* **REQUIREMENT**
Transcribe the listing below only from the line with "(l :: ls) st2." up to and including the line with "Definition passed_at (t".
........
(** In a calm state no step but an abort gives a frame up. *)
Lemma calm_no_loss (ev : Event IoError) s x :
  reach s -> calm s -> not_abort ev -> Lost x ∉ observe start ev s.
Proof.
  intros Hs Hcalm Hev. destruct ev as [i polls|i|i|now|sent| |]; cbn [observe not_abort] in *; try done.
  - destruct (captures s !! i); [|apply not_elem_of_nil]. destruct (recv _ _) as [[[[]|] ?] ?]; try apply not_elem_of_nil.
    by intros (y & ? & _)%list_elem_of_fmap.
  - unfold inject_alive, capture_pending. destruct (inj_phase (injector s)) eqn:Hj; try apply not_elem_of_nil.
    destruct (captures s !! i) as [c|] eqn:Hc; [|apply not_elem_of_nil].
    assert (pending (cap_phase c) = []) as ->; [|apply not_elem_of_nil]. apply list_elem_of_lookup_2 in Hc.
    assert (mode = Observe \/ mode = Forward) as [Hm|Hm] by (destruct mode; auto); [by apply (observe_pending s)|].
    by rewrite (proj1 (Forall_forall _ _) (calm_ended _ Hcalm Hj Hm) _ Hc).
  - destruct (chan_recv _) as [[y q]|]; [|apply not_elem_of_nil]. unfold taken_label.
    intros Hx%list_elem_of_singleton. by destruct (_.1.1).
  - by intros (y & ? & _)%list_elem_of_fmap.
  - apply not_elem_of_nil.
Qed.

Lemma calm_step (ev : Event IoError) s s' :
  reach s -> calm s -> not_abort ev -> exec filter mode start ev s = Some s' -> calm s'.
Proof.
  intros Hs Hcalm Hev He. pose proof (calm_no_loss ev s) as Hloss. specialize (fun x => Hloss x Hs Hcalm Hev).
  pose proof (ended_by _ _ _ He) as Hend. apply exec_view in He; [|done].
  assert (forall c i, captures s !! i = Some c -> cap_phase c <> Stopped -> inj_phase (injector s) = Ended -> mode <> Forward) as Hrun.
  { intros c i Hc Hp Hj Hm. apply list_elem_of_lookup_2 in Hc. by apply Hp, (proj1 (Forall_forall _ _) (calm_ended _ Hcalm Hj Hm)). }
  assert (forall c i, captures s !! i = Some c -> unsent c = []) as Hun.
  { intros c i Hc. exact (Forall_lookup_1 _ _ _ _ (calm_sent _ Hcalm) Hc). }
  revert Hloss Hend.
  destruct He as [i c buf' Hc Hp Hl|i c buf' msg cap Hc Hp Hl Hin Hcap|i c buf' Hc Hp Hl|i c out q Hc Hp Hj Hq
    |now frame q ok cs' l' Hj Hclk Hq Ha|outcome frame Hj|Hj]; intros Hloss Hend; split;
    cbn [captures injector unwritten inj_phase set_capture set_counters set_injector]; try apply Hcalm;
    try (apply Forall_insert; [apply Hcalm|cbn; by eapply Hun]); try done.
  - intros HE Hm. by destruct (Hrun c i Hc ltac:(by rewrite Hp) HE).
  - intros HE Hm. by destruct (Hrun c i Hc ltac:(by rewrite Hp) HE).
  - apply Forall_insert; [apply Hcalm|]. cbn. rewrite (Hun c i Hc).
    destruct (pending (cap_phase c)) as [|x l]; [done|]. destruct (Hloss x). by left.
  - intros HE Hm. by destruct (Hrun c i Hc Hp HE).
  - by destruct ok.
  - rewrite (calm_written _ Hcalm). destruct (in_write _) as [|x l]; [done|]. destruct (Hloss x). by left.
  - intros _ Hm. destruct (Hend eq_refl) as [|[Hst| ->]]; [done| |done].
    apply Forall_forall. intros c [i Hc]%list_elem_of_lookup. by eapply stopped_lookup.
Qed.

Lemma calm_execs evs : forall s s',
  reach s -> calm s -> Forall not_abort evs -> execs filter mode start evs s = Some s' -> calm s'.
Proof.
  induction evs as [|ev evs IH]; intros s s' Hs Hcalm Hall; cbn [execs]; [by intros [= <-]|].
  apply Forall_cons in Hall as [Hev Hall].
  destruct (exec filter mode start ev s) as [s1|] eqn:He; cbn [mbind option_bind]; [|done]. intros Hrun.
  eapply IH; [by eapply reachable_step|by eapply calm_step|done|done].
Qed.



Lemma msg_out_authorized msg out :
  msg_out filter mode msg = Some out ->
  mode = Forward /\ exists w, wire_wf w /\ msg_frame msg = encode w /\ authorized filter (msg_vlan msg) w /\
    out = encode (untagged w).
Proof.
  unfold msg_out, relayed, forward. case_bool_decide as Hm; cbn [andb]; [|done].
  destruct (classify _ _ _) as [m|e] eqn:Hc; cbn [is_ok]; [|done]. intros Hu. split; [done|].
  destruct (untag_accepted _ _ _ _ Hfilter Hc) as (w & Hw & He & Ha & _ & _ & Hu').
  exists w. split_and!; try done. congruence.
Qed.

Lemma write_was_heard s out : reach s -> out ∈ (writes (injector s)).*1 -> exists msg, msg ∈ heard_all s /\ msg_out filter mode msg = Some out.
Proof.
  intros Hs Hin. destruct (captures_ok_reachable _ _ _ _ _ Hfilter _ Hs) as [_ Hall].
  destruct (flow_ok_reachable _ _ _ _ _ Hfilter _ Hs) as [Hf Hp _ Hw _ _ _].
  apply list_elem_of_omap. unfold heard_all. rewrite (captures_flow _ Hall), <- Hp, Hf, taken_split, Hw. rewrite !elem_of_app. auto.
Qed.
(* ===== verification/Spec.v ===== *)
(** * What the daemon promises, abstractly, and that it keeps the promise

    The abstract relay knows no buffers, channel, tasks or counters: it holds a
    multiset of frames in flight and at most one frame on its way to the TAP, it is
    told which messages arrive, and it decides by the grammar and the policy of [Wire]
    and by a budget per second.  The daemon of [System] refines it: the labels that
    any run shows are those of a run of the abstract relay. *)

From Stdlib Require Import ZArith Lia Strings.Byte Strings.String Sorting.Sorted.
From stdpp Require Import base list numbers list_numbers sets gmultiset sorting.
From S2P Require Import Prelude Proto Parse Wire Verdict Relay MacText Config Packet Tap App System Daemon.
Local Open Scope nat_scope.
Local Open Scope rrb_scope.

(** Compare a frame with the one that moved, and count. *)
Ltac balance := repeat case_decide; repeat case_bool_decide; simplify_eq/=; lia.

Section Relay.
Variables (filter : Filter) (mode : Mode) (pps : Z).

(** A message carries [w], and the filter lets it in. *)
Definition carries (msg : KernelMsg) (w : Wire) : Prop :=
  wire_wf w /\ msg_frame msg = encode w /\ authorized filter (msg_vlan msg) w.

Record Relay := mkRelay {
  flight : gmultiset (list byte);
  outgoing : option (list byte);
  passes : list Z;
}.

Definition Relay_init : Relay := mkRelay ∅ None [].

(** The frames let through in second [t]. *)
Definition passes_at (t : Z) (ps : list Z) : nat := count_if (fun u => u =? t)%Z ps.

Inductive relay_step (st : Relay) : Label -> Relay -> Prop :=
| relay_accept msg w :
    mode = Forward -> sll_pkttype msg <> PACKET_OUTGOING -> carries msg w ->
    relay_step st (Heard msg) (mkRelay (flight st ⊎ {[+ encode (untagged w) +]}) (outgoing st) (passes st))
| relay_refuse msg :
    sll_pkttype msg <> PACKET_OUTGOING -> (mode = Forward -> forall w, ~ carries msg w) ->
    relay_step st (Heard msg) st
| relay_pass t frame :
    frame ∈ flight st -> outgoing st = None -> Forall (fun u => u <= t)%Z (passes st) ->
    (Z.of_nat (passes_at t (passes st)) < pps)%Z ->
    relay_step st (Passed t frame) (mkRelay (flight st ∖ {[+ frame +]}) (Some frame) (passes st ++ [t]))
| relay_limit t frame :
    frame ∈ flight st -> outgoing st = None -> Z.of_nat (passes_at t (passes st)) = pps ->
    relay_step st (Limited t frame) (mkRelay (flight st ∖ {[+ frame +]}) None (passes st))
| relay_put frame ok :
    outgoing st = Some frame ->
    relay_step st (Put frame ok) (mkRelay (flight st) None (passes st))
| relay_lose frame :
    frame ∈ flight st ->
    relay_step st (Lost frame) (mkRelay (flight st ∖ {[+ frame +]}) (outgoing st) (passes st))
| relay_lose_outgoing frame :
    outgoing st = Some frame ->
    relay_step st (Lost frame) (mkRelay (flight st) None (passes st)).

Inductive relay_run : Relay -> list Label -> Relay -> Prop :=
| relay_run_nil st : relay_run st [] st
| relay_run_cons st l st1 ls st2 : relay_step st l st1 -> relay_run st1 ls st2 -> relay_run st (l :: ls) st2.

Lemma relay_run_app st ls1 st1 ls2 st2 :
  relay_run st ls1 st1 -> relay_run st1 ls2 st2 -> relay_run st (ls1 ++ ls2) st2.
Proof. induction 1; cbn; [done|]. intros. econstructor; eauto. Qed.

Lemma relay_run_one st l st1 st' : relay_step st l st1 -> st' = st1 -> relay_run st [l] st'.
Proof. intros ? ->. econstructor; [done|constructor]. Qed.

(** ** What the abstract relay guarantees *)

(** How often [frame] leaves the relay, in any way. *)
Definition leaves (frame : list byte) (l : Label) : bool :=
  match l with
  | Limited _ x | Put x _ | Lost x => bool_decide (x = frame)
  | _ => false
  end.

Definition puts (frame : list byte) (l : Label) : bool :=
  match l with Put x _ => bool_decide (x = frame) | _ => false end.

Definition passed_at (t : Z) (l : Label) : bool := match l with Passed u _ => (u =? t)%Z | _ => false end.

Definition heard_as (frame : list byte) (l : Label) : bool :=
  match l with Heard msg => bool_decide (msg_out filter mode msg = Some frame) | _ => false end.

Lemma heard_as_observe frame ls : mode = Observe -> count_if (heard_as frame) ls = 0.
Proof.
  intros Hm. induction ls as [|l ls IH]; [done|]. rewrite count_if_cons, IH. destruct l; [|done..].
  cbn [heard_as]. rewrite bool_decide_false; [done|]. unfold msg_out, relayed, forward. by rewrite Hm.
Qed.

Hypothesis Hfilter : Filter_wf filter.

(** The executable form of [carries]. *)
Lemma carries_out msg w :
  mode = Forward -> carries msg w -> msg_out filter mode msg = Some (encode (untagged w)).
Proof.
  intros Hm (Hw & He & Ha). unfold msg_out, relayed, forward. rewrite bool_decide_true by done.
  assert (length (encode w) <= MAX_FRAME) as Hl.
  { rewrite <- He. unfold msg_frame. rewrite length_take. lia. }
  pose proof (classify_complete w _ filter Hfilter Hw Hl Ha) as Hc. rewrite <- He in Hc. rewrite Hc. cbn [andb is_ok].
  destruct (untag_accepted _ _ _ _ Hfilter Hc) as (w' & Hw' & He' & _ & _ & _ & ->).
  by rewrite (encode_inj w w') by (done || congruence).
Qed.

Lemma out_carries msg out :
  msg_out filter mode msg = Some out -> mode = Forward /\ exists w, carries msg w /\ out = encode (untagged w).
Proof.
  intros (Hm & w & Hw & He & Ha & ->)%msg_out_authorized; [|done]. split; [done|]. by exists w.
Qed.
Definition on_the_way (frame : list byte) (st : Relay) : nat := if decide (outgoing st = Some frame) then 1 else 0.

(** What holds [frame] before and after a step differs by what came in and left. *)
Lemma relay_step_balance st l st' frame :
  relay_step st l st' ->
  multiplicity frame (flight st) + on_the_way frame st + (if heard_as frame l then 1 else 0) =
  multiplicity frame (flight st') + on_the_way frame st' + (if leaves frame l then 1 else 0).
Proof.
  unfold on_the_way. intros [msg w Hm Hin Hc|msg Hin Hno|t x Hx Ho Hsort Hb|t x Hx Ho Hb|x ok Ho|x Hx|x Ho];
    cbn [flight outgoing heard_as leaves].
  - rewrite (carries_out _ _ Hm Hc), multiplicity_disj_union, multiplicity_singleton. balance.
  - rewrite bool_decide_false; [done|]. intros (Hm & w & Hc & _)%out_carries. by apply (Hno Hm w).
  - rewrite Ho, multiplicity_difference, multiplicity_singleton. rewrite elem_of_multiplicity in Hx. balance.
  - rewrite Ho, multiplicity_difference, multiplicity_singleton. rewrite elem_of_multiplicity in Hx. balance.
  - rewrite Ho. balance.
  - rewrite multiplicity_difference, multiplicity_singleton. rewrite elem_of_multiplicity in Hx. balance.
  - rewrite Ho. balance.
Qed.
........
* **THE COMPLETED TASK**
| relay_run_cons st l st1 ls st2 : relay_step st l st1 -> relay_run st1 ls st2 -> relay_run st (l :: ls) st2.

Lemma relay_run_app st ls1 st1 ls2 st2 :
  relay_run st ls1 st1 -> relay_run st1 ls2 st2 -> relay_run st (ls1 ++ ls2) st2.
Proof. induction 1; cbn; [done|]. intros. econstructor; eauto. Qed.

Lemma relay_run_one st l st1 st' : relay_step st l st1 -> st' = st1 -> relay_run st [l] st'.
Proof. intros ? ->. econstructor; [done|constructor]. Qed.

(** ** What the abstract relay guarantees *)

(** How often [frame] leaves the relay, in any way. *)
Definition leaves (frame : list byte) (l : Label) : bool :=
  match l with
  | Limited _ x | Put x _ | Lost x => bool_decide (x = frame)
  | _ => false
  end.

Definition puts (frame : list byte) (l : Label) : bool :=
  match l with Put x _ => bool_decide (x = frame) | _ => false end.

Definition passed_at (t : Z) (l : Label) : bool := match l with Passed u _ => (u =? t)%Z | _ => false end.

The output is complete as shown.